Daily question: How much is that stick-figure drawing worth?
Tue, Oct 28, 08
Dan Roam’s recent book, The Back of the Napkin: Solving Problems and Selling Ideas with Pictures, has a great website with stick figure animations to explain how visual thinking can be employed to understand problems and communicate solutions:
In an interview at Metropolis magazine, Roam mentions:
A lot of your work involves basic information design. Are you a fan of Edward Tufte or Richard Saul Wurman?

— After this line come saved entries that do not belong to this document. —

(* ===== verification/VmMap.v ===== *)
(** * Address maps (vm/vm_map.c): data and lookup

    An address map is a doubly linked list of entries, sorted by address, with a
    header that holds the bounds.  The list is modelled by the pairs of an
    entry's address and its contents in the order of the links; [HEAD] is the
    address of the header.  What is called in the layers below, objects and
    physical maps, is recorded in a log. *)

From S2P Require Import Prelude.

(** ** Data *)

(** Constants of mach/vm_prot.h, mach/vm_inherit.h. *)
Definition VM_PROT_NONE : Z := 0x00.
Definition VM_PROT_READ : Z := 0x01.
Definition VM_PROT_WRITE : Z := 0x02.
Definition VM_PROT_EXECUTE : Z := 0x04.
Definition VM_PROT_DEFAULT : Z := Z.lor VM_PROT_READ VM_PROT_WRITE.
Definition VM_PROT_ALL : Z := Z.lor VM_PROT_DEFAULT VM_PROT_EXECUTE.
Definition VM_PROT_NOTIFY : Z := 0x10.
Definition VM_INHERIT_SHARE : Z := 0.
Definition VM_INHERIT_COPY : Z := 1.
Definition VM_INHERIT_NONE : Z := 2.
Definition VM_INHERIT_DEFAULT : Z := VM_INHERIT_COPY.
Definition VM_OBJECT_NULL : Z := 0.

(** The codes of mach/kern_return.h the calls return. *)
Inductive vm_return :=
| VM_SUCCESS | VM_INVALID_ADDRESS | VM_PROTECTION_FAILURE | VM_NO_SPACE | VM_INVALID_ARGUMENT | VM_FAILURE | VM_WRITE_PROTECTION_FAILURE.

#[export] Instance vm_return_eq_dec : EqDecision vm_return.
Proof. solve_decision. Defined.

Definition half (x : Z) : Z := x mod 2 ^ 16.

(** [struct vm_map_entry], without the links; the union of an object and a
    submap is one address. *)
Record vm_map_entry := mk_vme {
  vme_start : Z;
  vme_end : Z;
  vme_object : Z;
  vme_offset : Z;
  vme_is_shared : bool;
  vme_is_sub_map : bool;
  vme_in_transition : bool;
  vme_needs_wakeup : bool;
  vme_needs_copy : bool;
  vme_protection : Z;
  vme_max_protection : Z;
  vme_inheritance : Z;
  vme_wired_count : Z;        (* 16 bits *)
  vme_user_wired_count : Z;   (* 16 bits *)
  vme_projected_on : Z
}.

Absolutely. Tufte and Wurman are certainly the grandfathers of information visualization, no doubt about it, and we must bow to our elders who have been there before and cut through the swamp. That said, I’m not always a huge fan of Tufte. His books have been given awards for being the most beautiful books of the 20th century. But every time I walk into an office and see them on someone’s desk, I ask, “Have you read the books?” And I have yet to meet anyone who’s actually read them. From my take in the hard and fast world of business, his approach is dry and academic. In his own work I find that he drains the blood out of the visual.

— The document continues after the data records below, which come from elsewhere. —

Definition enter_extends (e : vm_map_entry) (start object prot max_prot inheritance : Z) : bool :=
  (object =? VM_OBJECT_NULL) && (vme_end e =? start) && negb (vme_is_shared e) && negb (vme_is_sub_map e) &&
  (vme_inheritance e =? inheritance) && (vme_protection e =? prot) && (vme_max_protection e =? max_prot) &&
  (vme_wired_count e =? 0) && (vme_projected_on e =? 0).

(** The entry below is extended where its object can be. *)
Definition enter_coalesce (entry start end_ object prot max_prot inheritance : Z) (m : vm_map) : option (vm_map * bool) :=
  if entry =? HEAD then Some (m, false)
  else
    LET e <- deref m entry ;;
    if negb (enter_extends e start object prot max_prot inheritance) then Some (m, false)
    else
      let '(m, ok) := vm_object_coalesce (vme_object e) VM_OBJECT_NULL (vme_offset e) (u32 (vme_end e - vme_start e)) (u32 (end_ - vme_end e)) m in
      if ok then Some (put_entry entry (vme_set_range (vme_start e) end_ e) (set_size (u32 (m_size m + (end_ - vme_end e))) m), true)
      else Some (m, false).

(** A new entry after [entry]. *)
Definition enter_new (entry start end_ size_ object offset : Z) (needs_copy : bool) (prot max_prot inheritance : Z) (m : vm_map) : option vm_map :=
  let p := vm_map_entry_create m in
  let new := mk_vme start end_ object offset false false false false needs_copy prot max_prot inheritance 0 0 0 in
  LET below <- (if entry =? HEAD then Some (m_min m) else LET e <- deref m entry ;; Some (vme_end e)) ;;
  let m := set_size (u32 (m_size m + size_)) (vm_map_entry_link entry p new m) in
  let m := if (m_first_free m =? entry) && (start <=? below) then set_first_free p m else m in
  Some (SAVE_HINT p m).

Inductive entered := Entered (m : vm_map) (kr : vm_return) (address : Z) | Enter_blocks (m : vm_map).

Definition vm_map_enter (address size_ mask : Z) (anywhere : bool) (object offset : Z) (needs_copy : bool) (prot max_prot inheritance : Z) (m : vm_map) : option entered :=
  LET found <- (if anywhere then enter_anywhere address size_ mask m else enter_at address size_ mask m) ;;
  match found with
  | Must_wait m => Some (Enter_blocks m)
  | Fails m kr => Some (Entered m kr address)
  | Found m entry start end_ =>
      LET (m, extended) <- enter_coalesce entry start end_ object prot max_prot inheritance m ;;
      if extended then Some (Entered (map_unlock m) VM_SUCCESS start)
      else
        LET m <- enter_new entry start end_ size_ object offset needs_copy prot max_prot inheritance m ;;
        let m := map_unlock m in
        let m :=
          if negb (object =? VM_OBJECT_NULL) && pmap_enter_enable && negb anywhere && negb needs_copy && (size_ <? 128 * 1024)
          then emit (Ev_pmap_enter start end_ object offset prot) m else m in
        Some (Entered m VM_SUCCESS start)
  end.

(** ** Operations on a range *)

(** Where the loops over a range begin: the entry that contains [start], which is
    clipped, or the one after. *)
Definition range_first (start : Z) (m : vm_map) : option (vm_map * Z) :=
  LET (m, entry, found) <- vm_map_lookup_entry m start ;;
  if found then LET m <- vm_map_clip_start entry start m ;; Some (m, entry)
  else LET next <- vme_next m entry ;; Some (m, next).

Maybe it’s not “designed” enough for you?
I had an interesting conversation with Missy Cummings, director of the Humans and Automation Lab at MIT. She’s an ex-Navy fighter pilot, who’s taken her understanding of how people in high-pressure situations understand complex data, and thought about how that data can be presented in intuitive ways. The topic of Tufte came up. Missy said she appreciates his ideas, but where she disagrees with him is: if you’re in a high-pressure situation and have multiple sources of data coming at you and one of them is off, you want chart junk yelling, “Pay attention to this piece of data over here!” You want flashing red lights, drop shadows, three-dimensional effects—all the stuff Tufte tells you to avoid. You’re supposed to take time to really look at and understand his charts. That is a lovely luxury that you almost never have in business, and certainly don’t have when you’re flying a plane.
Is your copy of Tufte’s work serving as coffee-table adornment or dog-eared work aid?